ThomasCederborg comments on A problem with the most recently published version of CEV

ThomasCederborg 29 Jan 2024 19:41 UTC
1 point
0
I do think that the outcome would be LP (more below), but I can illustrate the underlying problem, using a set of alternative thought experiments, that does not require agreement on LP vs MP.
Let’s first consider the case where half of the heretics are seen as Mild Heretics (MH) and the other half as Severe Heretics (SH). MH are those that are open to converting, as part of a negotiated settlement (and SH are those that are not open to conversion). The Fanatics (F) would still prefer MP, where both MH and SH are hurt, as much as possible. But F is willing to agree to a Negotiated Position (NP), where MH escape punishment in exchange for conversion, but where SH is hurt, as much as possible, subject to a set of additional constraints. One such constraint would be a limit, on what types of minds, can be created and tortured, as a way of hurting SH.
F prefers MP, and will vote for MP unless MH agrees to vote for NP. Thus, agreeing to vote for NP is the only option available to MH, that would remove the possibility of them personally being targeted, by a powerful AI, using all its creativity, to think up clever ways of hurting them, as much as possible. This would also be their only way of reliably protecting some class of hypothetical future individuals, that they care about, and that would be created and hurt in MP. Thus, the negotiated position is NP.

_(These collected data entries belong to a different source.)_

(** C8. With [pingIntervalSec] zero or negative the start-up returns
    before [setInterval] and logs nothing; no event of the scheduler can
    then happen, so the history file stays as it is for the whole run. *)
Theorem scheduler_disabled (ToNumber : json -> option Z) (cfg : props) (n : Z)
    (h : file_content) :
  own_get "pingIntervalSec" cfg = Some (JNum n) -> (n <= 0)%Z ->
  let st := startSchedulerIfConfigured ToNumber ReadOk (FText (JObj cfg)) in
  timer st = None /\ start_log st = [] /\
  (forall ev, step ev (boot st h) = None) /\
  (forall evs sc, run evs (boot st h) = Some sc ->
                  history (srv sc) = h /\ inflight sc = []).
Proof.
  intros Hcfg Hn. cbv zeta.
  assert (Hst : startSchedulerIfConfigured ToNumber ReadOk (FText (JObj cfg)) =
                {| timer := None; start_log := [] |}).
  { unfold startSchedulerIfConfigured, interval_ms. simpl. rewrite Hcfg. simpl.
    destruct (Z.eqb_spec n 0) as [->|Hne]; simpl; [reflexivity|].
    apply Z.leb_le in Hn. now rewrite Hn. }
  rewrite Hst. simpl.
  assert (Hstep : forall ev, step ev (boot {| timer := None; start_log := [] |} h) = None)
    by (intros [| | |]; reflexivity).
  repeat split; try reflexivity; try assumption;
    destruct evs as [|ev evs]; simpl in H;
    try (injection H as <-; reflexivity);
    rewrite Hstep in H; discriminate.
Qed.

(** The run of the specification: three ticks that find 2, 5 and 3
    players leave three samples, in that order. *)
Example three_ticks :
  history
    (snd (tick (probe_players 3) "t3" io_ok
       (snd (tick (probe_players 5) "t2" io_ok
          (snd (tick (probe_players 2) "t1" io_ok server_fresh)))))) =
  FText (JObj [("samples"%string,
                JArr [success_sample (JObj [("players"%string,
                                             JObj [("online"%string, JNum 2);
                                                   ("max"%string, JNum 20)])]) "t1";
                      JObj [("at"%string, JStr "t2"); ("online"%string, JBool true);
                            ("playersOnline"%string, JNum 5);
                            ("playersMax"%string, JNum 20)];
                      JObj [("at"%string, JStr "t3"); ("online"%string, JBool true);
                            ("playersOnline"%string, JNum 3);
                            ("playersMax"%string, JNum 20)]])]).
Proof. reflexivity. Qed.

(** ** Instances and counterexamples *)

Lemma merge_idempotent_witness :
  wf_json batch_bob_alice = true /\
  merge stats_bob batch_bob_alice "t1" = Returns merged_bob_alice /\
  exists M2,
    merge (stringify_merged merged_bob_alice) batch_bob_alice "t2" = Returns M2 /\
    own (merged_players M2) = own (merged_players merged_bob_alice) /\
    stringify_merged M2 =
      JObj [("players"%string, JObj (own (merged_players merged_bob_alice)));
            ("updatedAt"%string, JStr "t2")].
Proof.
  split; [reflexivity|]. split; [reflexivity|].
  apply (merge_idempotent stats_bob batch_bob_alice "t1" "t2" merged_bob_alice);
    reflexivity.
Defined.

Lemma import_rejects_bad_payload_witness :
  import_handler parse_fails (ReqFile "not json") "t1" io_ok (FText stats_bob) =
    (RespError 400 "Invalid JSON", FText stats_bob) /\
  import_handler parse_fails (ReqJsonBody batch_notplayers) "t1" io_ok (FText stats_bob) =
    (RespError 400 invalid_schema, FText stats_bob).
Proof.
  split.
  - apply (proj1 (import_rejects_bad_payload parse_fails (ReqFile "not json") "t1"
                    io_ok (FText stats_bob))).
    reflexivity.
  - apply (proj2 (import_rejects_bad_payload parse_fails (ReqJsonBody batch_notplayers)
                    "t1" io_ok (FText stats_bob)) batch_notplayers).
    + reflexivity.
    + intros [fields [p [Hv [Hp _]]]]. injection Hv as <-. discriminate Hp.
Defined.

(** C5 as stated fails: [{ "players": [ { "kills": 1 } ] }] parses, its
    [players] is not a mapping, and yet the import goes through and
    rewrites the file. *)
Lemma array_payload_not_rejected :
  ~ (forall (JSON_parse : string -> option json) req now e stats v,
        parse_request JSON_parse req = Some (Some v) -> ~ mapping_shape v ->
        import_handler JSON_parse req now e stats = (RespError 400 invalid_schema, stats)).
Proof.
  intros H.
  specialize (H parse_fails (ReqJsonBody batch_array) "t1"%string io_ok
                (FText stats_empty) batch_array eq_refl).
  assert (Hns : ~ mapping_shape batch_array).
  { intros [fields [ps [Hv Hp]]]. injection Hv as <-. discriminate Hp. }
  specialize (H Hns). discriminate H.
Qed.

Lemma import_accepts_array_witness : schema_rejected batch_array = false.
Proof.
  apply (proj1 (import_accepts_array parse_fails)
           [("players"%string, JArr [JObj [("kills"%string, JNum 1)]])]
           (JArr [JObj [("kills"%string, JNum 1)]])).
  - reflexivity.
  - exact I.
Defined.

Lemma failed_probe_sample_witness :
  exists sc',
    step (ProbeSettles 0 (ProbeFails "ETIMEDOUT") "t1") sched_probing = Some sc' /\
    phase_of 0 (inflight sc') =
      Some (Reading (JObj [("at"%string, JStr "t1"); ("online"%string, JBool false)])) /\
    (forall evs sc'', run evs sc' = Some sc'' -> armed sc'' = armed sched_probing) /\
    (armed sched_probing <> None -> step TimerFires sc' <> None).
Proof.
  apply (proj2 (proj2 (failed_probe_sample "ETIMEDOUT" "t1" io_ok server_fresh))
           sched_probing 0).
  reflexivity.
Defined.

(** C3 as stated fails: the sample of a failed probe is not the one with
    [playersOnline: 0] and [playersMax: 0]. *)
Lemma failed_probe_sample_has_no_counts :
  ~ (forall err now e s,
        tick (ProbeFails err) now e s =
        appendPingSample (specified_failure_sample now) e s).
Proof.
  intros H.
  specialize (H "ETIMEDOUT"%string "t1"%string io_ok server_fresh).
  discriminate H.
Qed.

Lemma failed_write_is_logged_witness :
  appendPingSample (failure_sample "t1")
    {| rd := ReadOk; wr := WriteFailsUntouched |} server_fresh =
  (Returns tt, log_append_failure server_fresh (FText history_empty)).
Proof.
  apply (proj1 (failed_write_is_logged (failure_sample "t1") history_empty
                  (JObj [("samples"%string, JArr [failure_sample "t1"])])
                  {| rd := ReadOk; wr := WriteFailsUntouched |} server_fresh
                  eq_refl eq_refl ltac:(simpl; discriminate))).
Defined.

(** C6 as stated fails: a write that fails after the file was opened
    leaves a truncated file, not the log as it was. *)
Lemma truncated_write_loses_history :
  ~ (forall sample e s,
        wr e <> WriteOk ->
        history (snd (appendPingSample sample e s)) = history s).
Proof.
  intros H.
  specialize (H (failure_sample "t1") {| rd := ReadOk; wr := WriteFailsTruncated |}
                server_fresh).
  simpl in H. assert (E : FBroken = FText history_empty) by (apply H; discriminate).
  discriminate E.
Qed.

Lemma ticks_overlap_witness :
  exists sc',
    run (repeat TimerFires 2) sched_1s = Some sc' /\
    List.length (inflight sc') = List.length (inflight sched_1s) + 2 /\
    (forall id ph, phase_of id (inflight sched_1s) = Some ph ->
                   phase_of id (inflight sc') = Some ph) /\
    srv sc' = srv sched_1s.
Proof.
  apply (ticks_overlap sched_1s 2). simpl. discriminate.
Defined.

This variant of the thought experiment is perhaps better at illustrating the deeply alien nature, of an arbitrarily defined abstract entity (given the label ``a Group″), that each individual would be subjected to, in case of the successful implementation, of any AI, that is describable as ``doing what a Group wants″ (the class of ``Group AI″ proposals, include all versions of CEV, as well as many other proposals). I think that this is far more dangerous, than an uncaring AI. In other words: a ``Group AI″ has preferences, that refer to you. But you have no meaningful influence, regarding the adoption of those preferences, that refer to you. That decision, just like every other decision, is entirely in the hands of an arbitrarily defined abstract entity (pointed at using an arbitrarily defined mapping, that maps sets of billions of human individuals, to the class of entities, that can be said to want things). My proposed way forward, is to explore designs, that gives each individual, meaningful influence, regarding the adoption of those preferences, that refer to her (doing so results in AI designs, that are no longer describable as ``doing what a Group wants″). I say more about this in my response to your second comment, to this post. But for the rest of this comment, I want to illustrate that the underlying issue is not actually dependent on agreement, with either of the two thought experiments discussed so far. Basically: I will argue that the conclusion, that PCEV is deeply problematic, is not dependent on agreement, on the details the these two thought experiments (in other words: I will outline an extended argument, for the premise, of your second comment).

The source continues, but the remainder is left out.